Contenuto esterno

Il seguente contenuto proviene da partner esterni. Non possiamo dunque garantire che sia accessibile per tutti gli utenti.

Minaccia American Airlines via Twitter: "Il mio nome è Ibrahim e vengo dall'Afghanistan. Sono un membro di Al Qaida e il 1/o giugno farò qualcosa di grande". Ma è solo una ragazzina di 14 anni, Sarah, che twitta dall'account '@queendemetriax_', dal quale in passato sono partiti messaggi relativi alla star dei teenager Demi Lovato.

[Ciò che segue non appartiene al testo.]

(** * AI Tax Agent: the tax computation core

    A shallow embedding of [tax_logic.py] (bracket tables, [calculate_tax],
    [compute_liability]), of the field normaliser [to_float] and the
    aggregation loop of [app.py], of the plumbing of [pdf_parser.py] and of
    the lookups of [form1040_generator.py].

    The Python code is written against the numeric tower: it only adds,
    subtracts, multiplies, compares and calls [round(x, 2)].  The embedding
    keeps that shape: the program is defined once over an interface
    [PyNumber].

    - [binary64] is the arithmetic the interpreter runs: IEEE 754 double
      precision as specified by the standard library's [SpecFloat], with
      [round(x, 2)] as CPython computes it (the exact value of the double
      rounded half-even to two decimals, then the nearest double).  The
      laws of the program are stated and proved in it, for every double.
    - [decimal] is exact rational arithmetic with half-even rounding.  It is
      not what the code computes; it gives the value a statement about
      "decimals" denotes, against which the doubles are compared. *)

From Stdlib Require Import ZArith QArith Qround Qabs Qminmax Qpower Lqa Lia.
From Stdlib Require Import Bool List String Ascii.
From Stdlib Require Import Floats.SpecFloat.
Import ListNotations.

Local Open Scope Z_scope.

(* ------------------------------------------------------------------ *)
(** ** Python numbers *)

(** The operations the tax code uses on numbers.  An [int] that meets a
    float is converted first ([of_int]); the amounts of the tables are far
    below 2^53, where the conversion is exact. *)
Class PyNumber : Type := {
  num : Type;
  of_int : Z -> num;            (* an [int] operand in float arithmetic *)
  of_lit : Q -> num;            (* a decimal literal such as [0.12] *)
  add : num -> num -> num;
  sub : num -> num -> num;
  mul : num -> num -> num;
  gtb : num -> num -> bool;     (* [x > y] *)
  round2 : num -> num           (* [round(x, 2)] *)
}.

(** Integer nearest to [x], ties to the even neighbour: the rule of Python's
    [round]. *)
Definition round_half_even (x : Q) : Z :=
  let f := Qfloor x in
  match (x - inject_Z f ?= 1 # 2)%Q with
  | Lt => f
  | Gt => f + 1
  | Eq => if Z.even f then f else f + 1
  end.

(** *** Exact decimal arithmetic *)

Definition Qgtb (x y : Q) : bool :=
  match (x ?= y)%Q with Gt => true | _ => false end.

Definition Qround2 (x : Q) : Q :=
  Qred (round_half_even (x * 100) # 100).

#[export] Instance decimal : PyNumber := {|
  num := Q;
  of_int := inject_Z;
  of_lit := fun q => q;
  add := Qplus;
  sub := Qminus;
  mul := Qmult;
  gtb := Qgtb;
  round2 := Qround2
|}.

(** *** IEEE 754 binary64 *)

Module B64.

Definition prec : Z := 53.
Definition emax : Z := 1024.

Definition of_Z (z : Z) : spec_float := binary_normalize prec emax z 0 false.

(** The double nearest to [n / d]. For a literal both are small integers,
    so this is the correctly rounded value of the literal. *)
Definition of_Q (q : Q) : spec_float :=
  SFdiv prec emax (of_Z (Qnum q)) (of_Z (Zpos (Qden q))).

(** The rational a finite double denotes. *)
Definition to_Q (x : spec_float) : Q :=
  match x with
  | S754_finite s m e =>
      let v := match e with
               | Zneg p => (Zpos m # Pos.pow 2 p)%Q
               | _ => inject_Z (Zpos m * 2 ^ e)
               end in
      if s then Qopp v else v
  | _ => 0%Q
  end.

Definition gtb (x y : spec_float) : bool := SFltb y x.

(** [round(x, 2)] on a float: infinities and NaN are returned unchanged;
    a finite [x] is printed with two correctly rounded decimals (ties to
    even on the exact binary value) and read back as the nearest double.
    The sign of [x] is kept, so [round(-0.001, 2)] is [-0.0]. *)
Definition round2 (x : spec_float) : spec_float :=
  match x with
  | S754_finite s m e =>
      match round_half_even (to_Q (S754_finite false m e) * 100) with
      | Zpos n => SFdiv prec emax (S754_finite s n 0) (S754_finite false 100 0)
      | _ => S754_zero s
      end
  | _ => x
  end.

End B64.

#[export] Instance binary64 : PyNumber := {|
  num := spec_float;
  of_int := B64.of_Z;
  of_lit := B64.of_Q;
  add := SFadd B64.prec B64.emax;
  sub := SFsub B64.prec B64.emax;
  mul := SFmul B64.prec B64.emax;
  gtb := B64.gtb;
  round2 := B64.round2
|}.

Immediata la risposta di American Airlines: "Sarah prendiamo questo tipo di minacce seriamente. Il tuo indirizzo IP e i tuoi dettagli saranno inviati all'Fbi". Alla replica della compagnia aerea, la ragazzina si spaventa, chiede scusa, dando vita a un fiume di tweet con i quali diventa subito popolare.

"Stavo scherzando" è il primo tweet di Sarah. "Chiedo scusa, ora ho paura" continua. "Stavo scherzando, è stata una mia amica, prendete il suo indirizzo IP" è il terzo dei cinguettii a ripetizione che Sarah invia. "Stavo scherzando, sono solo una ragazza" aggiunge. "Non vengo dall'Afghanistan" precisa e "sono bianca". "Non lo dirò ai miei genitori, mi direbbero di cancellare l'account e sarebbe la fine della mia vita". Le scuse a ripetizione di Sarah, che afferma di vivere a 15 ore dagli Stati Uniti, impazzano sulla rete, il primo sulla minaccia viene ritwittato 10.000 volte e i suoi follower raggiungono quota 20.000. E Sarah se ne accorge ed esulta: "10.000 ritweet" afferma. "Mi sento famosa" aggiunge trionfante. Dopo la prima risposta, American Airlines non replica, limitandosi a rimuovere il tweet incriminato.

"La sicurezza dei nostri passeggeri e dei nostri equipaggi è la nostra priorità. Prendiamo la sicurezza molto seriamente e lavoriamo con le autorità caso per caso - afferma in una nota American Airlines -. Per quanto riguarda il tweet, lo abbiamo rimosso per poterci concentrare sui nostri clienti".